Estimated Hessian of the GMM objective. By default, this is computed with finite central differences after the optimization routine finishes.

Type

ndarray

reduced_hessian

Reduced Hessian of the GMM objective. When there are no parameter bounds, this will always be equal to ProblemResults.hessian. Otherwise, if an element in \(\hat{\theta}\) is equal to either its lower or upper bound, the corresponding row and column in the reduced Hessian will be all zeros.

Type

ndarray

reduced_hessian_eigenvalues

Eigenvalues of ProblemResults.reduced_hessian.

Type

ndarray

W

Weighting matrix, \(W\), used to compute these results.

Type

ndarray

updated_W

Weighting matrix updated according to (24).

Type

ndarray

Examples

Methods

bootstrap([draws, seed, iteration, …])

Use a parametric bootstrap to create an empirical distribution of results.

compute_agent_scores(dataset[, micro_data, …])

Compute scores for all agent-choices, treated as observations \(n \in N_d\) from a micro dataset \(d\).

compute_aggregate_elasticities([factor, …])

Estimate aggregate elasticities of demand, \(\mathscr{E}\), with respect to a variable, \(x\).

compute_approximate_prices([firm_ids, …])

Approximate equilibrium prices after firm or cost changes, \(p^*\), under the assumption that shares and their price derivatives are unaffected by such changes.

compute_consumer_surpluses([prices, …])

Estimate population-normalized consumer surpluses, \(\text{CS}\).

compute_costs([firm_ids, ownership, market_id])

Estimate marginal costs, \(c\).

compute_delta([agent_data, integration, …])

Estimate mean utilities, \(\delta\).

compute_demand_hessians([name, market_id])

Estimate arrays of second derivatives of demand with respect to a variable, \(x\).

compute_demand_jacobians([name, market_id])

Estimate matrices of derivatives of demand with respect to a variable, \(x\).

compute_diversion_ratios([name, market_id])

Estimate matrices of diversion ratios, \(\mathscr{D}\), with respect to a variable, \(x\).

compute_elasticities([name, market_id])

Estimate matrices of elasticities of demand, \(\varepsilon\), with respect to a variable, \(x\).

compute_hhi([firm_ids, shares, market_id])

Estimate Herfindahl-Hirschman Indices, \(\text{HHI}\).

compute_long_run_diversion_ratios([market_id])

Estimate matrices of long-run diversion ratios, \(\bar{\mathscr{D}}\).

compute_markups([prices, costs, market_id])

Estimate markups, \(\mathscr{M}\).

compute_micro_scores(dataset, micro_data[, …])
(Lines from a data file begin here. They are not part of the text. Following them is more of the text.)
(* ===== verification/BillingSteps.v ===== *)
(** Billing: the invariant of the outbox and of the subscriptions, and the relation
    [ostep] that every statement of the service, the relay and the operator's
    commands stays within: a recorded event keeps its identifier and content until
    it was published or an operator has replayed it, and an identifier is never
    given to another event. *)

From S2P Require Export BillingModel.
From S2P Require BillingQueries BillingPostgres Billing BillingRelay BillingHandler.
Local Open Scope Z_scope.

Section inv.
Context {X : External}.
Implicit Types (d : DB) (st : St).

Definition row_content (r : OutboxEvent) : Content := (ob_Subject r, ob_TenantID r, ob_Payload r).
Definition dead_content (r : DeadEvent) : Content := (de_Subject r, de_TenantID r, de_Payload r).
Definition env_content (e : Envelope) : Content := (env_Type e, env_TenantID e, env_Payload e).

(** The stream holds an envelope with that content. *)
Definition published (c : Content) (st : St) : Prop := c ∈ env_content <$> store_events st.

(** The content recorded under an identifier, waiting or dead. *)
Definition recorded (k : uuid) (d : DB) : option Content :=
  match event_outbox d !! k with
  | Some r => Some (row_content r)
  | None => dead_content <$> event_outbox_dead d !! k
  end.

(** ** The invariant *)

Definition row_ok (st : St) (k : uuid) (r : OutboxEvent) : Prop :=
  ob_ID r = k /\ issued (store_db st) !! k = Some (row_content r) /\ (ob_SentAt r <> None -> published (row_content r) st).
Definition dead_ok (d : DB) (k : uuid) (r : DeadEvent) : Prop :=
  de_ID r = k /\ issued d !! k = Some (dead_content r) /\ event_outbox d !! k = None.
Definition sub_ok (k : uuid) (r : SubscriptionRow) : Prop :=
  sr_ID r = k /\ BillingQueries.subscriptions_check (sr_Plan r) (sr_Status r) (sr_BillingCycle r) = true.
(** UNIQUE (tenant_id) *)
Definition one_per_tenant (t : gmap uuid SubscriptionRow) : Prop :=
  forall k r k' r', t !! k = Some r -> t !! k' = Some r' -> sr_TenantID r = sr_TenantID r' -> k = k'.

Definition subs_ok (t : gmap uuid SubscriptionRow) : Prop := map_Forall sub_ok t /\ one_per_tenant t.

Record Inv (st : St) : Prop := mkInv {
  inv_rows : map_Forall (row_ok st) (event_outbox (store_db st));
  inv_dead : map_Forall (dead_ok (store_db st)) (event_outbox_dead (store_db st));
  inv_subs : subs_ok (subscriptions (store_db st));
}.

(** ** The relation *)

Record moved (st st' : St) : Prop := mkMoved {
  mv_inv : Inv st';
  mv_events : store_events st `prefix_of` store_events st';
  mv_issued : issued (store_db st) ⊆ issued (store_db st');
  mv_replayed : replayed (store_db st) ⊆ replayed (store_db st');
  mv_gone : forall k, is_Some (issued (store_db st) !! k) -> event_outbox (store_db st) !! k = None ->
    event_outbox (store_db st') !! k = None \/ k ∈ replayed (store_db st');
  mv_kept : forall k c, recorded k (store_db st) = Some c ->
    recorded k (store_db st') = Some c \/ published c st' \/ k ∈ replayed (store_db st');
}.
Definition ostep (st st' : St) : Prop := Inv st -> moved st st'.

Lemma published_prefix c st st' :
  store_events st `prefix_of` store_events st' -> published c st -> published c st'.
Proof. unfold published. intros [l ->]. rewrite fmap_app, elem_of_app. auto. Qed.

#[export] Instance ostep_preorder : PreOrder ostep.
Proof.
  split.
  - intros st H. split; auto.
  - intros s1 s2 s3 H12 H23 H1. destruct (H12 H1) as [I2 E2 S2 R2 G2 K2].
    destruct (H23 I2) as [I3 E3 S3 R3 G3 K3]. split; [done|by etrans|by etrans|by etrans| |].
    + intros k [c Hc] Hk. destruct (G2 k) as [Hn|Hr]; [by eexists|done| |right; by apply R3].
      apply G3; [|done]. exists c. by eapply lookup_weaken.
    + intros k c Hc. destruct (K2 k c Hc) as [Hr|[Hp|Hr]]; [by apply K3|right; left|right; right; by apply R3].
      eapply published_prefix, Hp. done.
Qed.

Lemma recorded_row k r d : event_outbox d !! k = Some r -> recorded k d = Some (row_content r).
Proof. unfold recorded. by intros ->. Qed.
Lemma recorded_dead k r d :
  event_outbox d !! k = None -> event_outbox_dead d !! k = Some r -> recorded k d = Some (dead_content r).
Proof. unfold recorded. by intros -> ->. Qed.

Lemma recorded_issued st k c : Inv st -> recorded k (store_db st) = Some c -> issued (store_db st) !! k = Some c.
Proof.
  intros [Hr Hd _]. unfold recorded. destruct (event_outbox _ !! k) as [r|] eqn:Hk.
  - intros [= <-]. by apply (Hr k r).
  - destruct (event_outbox_dead _ !! k) as [r|] eqn:Hk'; [|done]. intros [= <-]. by apply (Hd k r).
Qed.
Compute scores for observations \(n \in N_d\) from a micro dataset \(d\).

compute_micro_values(micro_moments)

Estimate micro moment values, \(f_m(v)\).

compute_optimal_instruments([method, draws, …])
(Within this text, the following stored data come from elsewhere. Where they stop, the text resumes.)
(* ===== verification/BillingOutbox.v ===== *)
(** Billing: the transactional outbox.  In any history an event that was recorded is
    waiting, dead or published, unless an operator has replayed it; the relay gives an event up only after enough
    attempts and only while the broker answers; dead events can be replayed. *)

From S2P Require Export BillingSteps Logic.
From S2P Require BillingQueries BillingPostgres Billing BillingRelay BillingHandler.
Local Open Scope Z_scope.

Section histories.
Context {X : External} {MM : Billing.InvoiceMath}.
Variable gen_random_uuid : uuid -> gset uuid -> uuid.
Variable locked : DB -> uuid -> bool.
Variable returning : list OutboxEvent -> list OutboxEvent.
Hypothesis gen_fresh : forall draw ids, gen_random_uuid draw ids ∉ ids.
Hypothesis returning_perm : forall l, returning l ≡ₚ l.
Implicit Types (w : World St).

(** What can come after [st]: calls of the service, relays and commands run one
    after the other or between any two statements of each other, beside others that
    respect [ostep]; each may stop after any of its statements. *)
Inductive billing_reaches (st : St) : St -> Prop :=
| billing_here : billing_reaches st st
| billing_job j w :
    billing_reaches st (w_st w) -> rely ostep w ->
    billing_reaches st (w_st (run_billing (gen:=gen_random_uuid) locked returning j w).2)
| billing_statement j w a b :
    billing_reaches st (w_st w) -> billing_reaches st a -> rely ostep w -> w_log w = [] ->
    (a, b) ∈ w_log (run_billing (gen:=gen_random_uuid) locked returning j w).2 -> billing_reaches st b.

Lemma billing_reaches_moved st st' : Inv st -> billing_reaches st st' -> moved st st'.
Proof.
  intros I. induction 1 as [|j w _ IH HR|j w a b _ IHw _ IHa HR Hl Hin].
  - by apply (reflexivity (R:=ostep)).
  - apply (transitivity (R:=ostep) (fun _ => IH)); [|done].
    by destruct (run_billing_steps gen_fresh locked returning returning_perm j w (mv_inv _ _ IH) HR).
  - destruct (run_billing_steps gen_fresh locked returning returning_perm j w (mv_inv _ _ IHw) HR)
      as (_ & _ & own & Ho & Hall).
    rewrite Hl, app_nil_r in Ho. rewrite Ho in Hin. rewrite Forall_forall in Hall.
    by apply (transitivity (R:=ostep) (fun _ => IHa) (Hall _ Hin)).
Qed.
Estimate feasible optimal or efficient instruments, \(Z_D^\text{opt}\) and \(Z_S^\text{opt}\).

compute_passthrough([firm_ids, ownership, …])

Estimate matrices of passthrough of marginal costs to equilibrium prices, \(\Upsilon\).

compute_prices([firm_ids, ownership, costs, …])

Estimate equilibrium prices after firm or cost changes, \(p^*\).

compute_probabilities([prices, delta, …])

Estimate matrices of choice probabilities.

compute_profit_hessians([prices, costs, …])

Estimate arrays of second derivatives of profits with respect to a prices.

compute_profits([prices, shares, costs, …])

Estimate population-normalized gross expected profits, \(\pi\).

compute_shares([prices, delta, agent_data, …])

Estimate shares.

extract_diagonal_means(matrices[, market_id])

Extract means of diagonals from stacked \(J_t \times J_t\) matrices for each market \(t\).

extract_diagonals(matrices[, market_id])

Extract diagonals from stacked \(J_t \times J_t\) matrices for each market \(t\).

importance_sampling(draws[, ar_constant, …])

Use importance sampling to construct nodes and weights for integration.

run_distance_test(unrestricted)

Test the validity of model restrictions with the distance test.

run_hansen_test()

Test the validity of overidentifying restrictions with the Hansen \(J\) test.

run_lm_test()

Test the validity of model restrictions with the Lagrange multiplier test.

run_wald_test(restrictions, …)

Test the validity of model restrictions with the Wald test.

simulate_micro_data(dataset[, seed])

Simulate observations \(n \in N_d\) from a micro dataset \(d\).

to_dict([attributes])

Convert these results into a dictionary that maps attribute names to values.

to_pickle(path)

Save these results as a pickle file.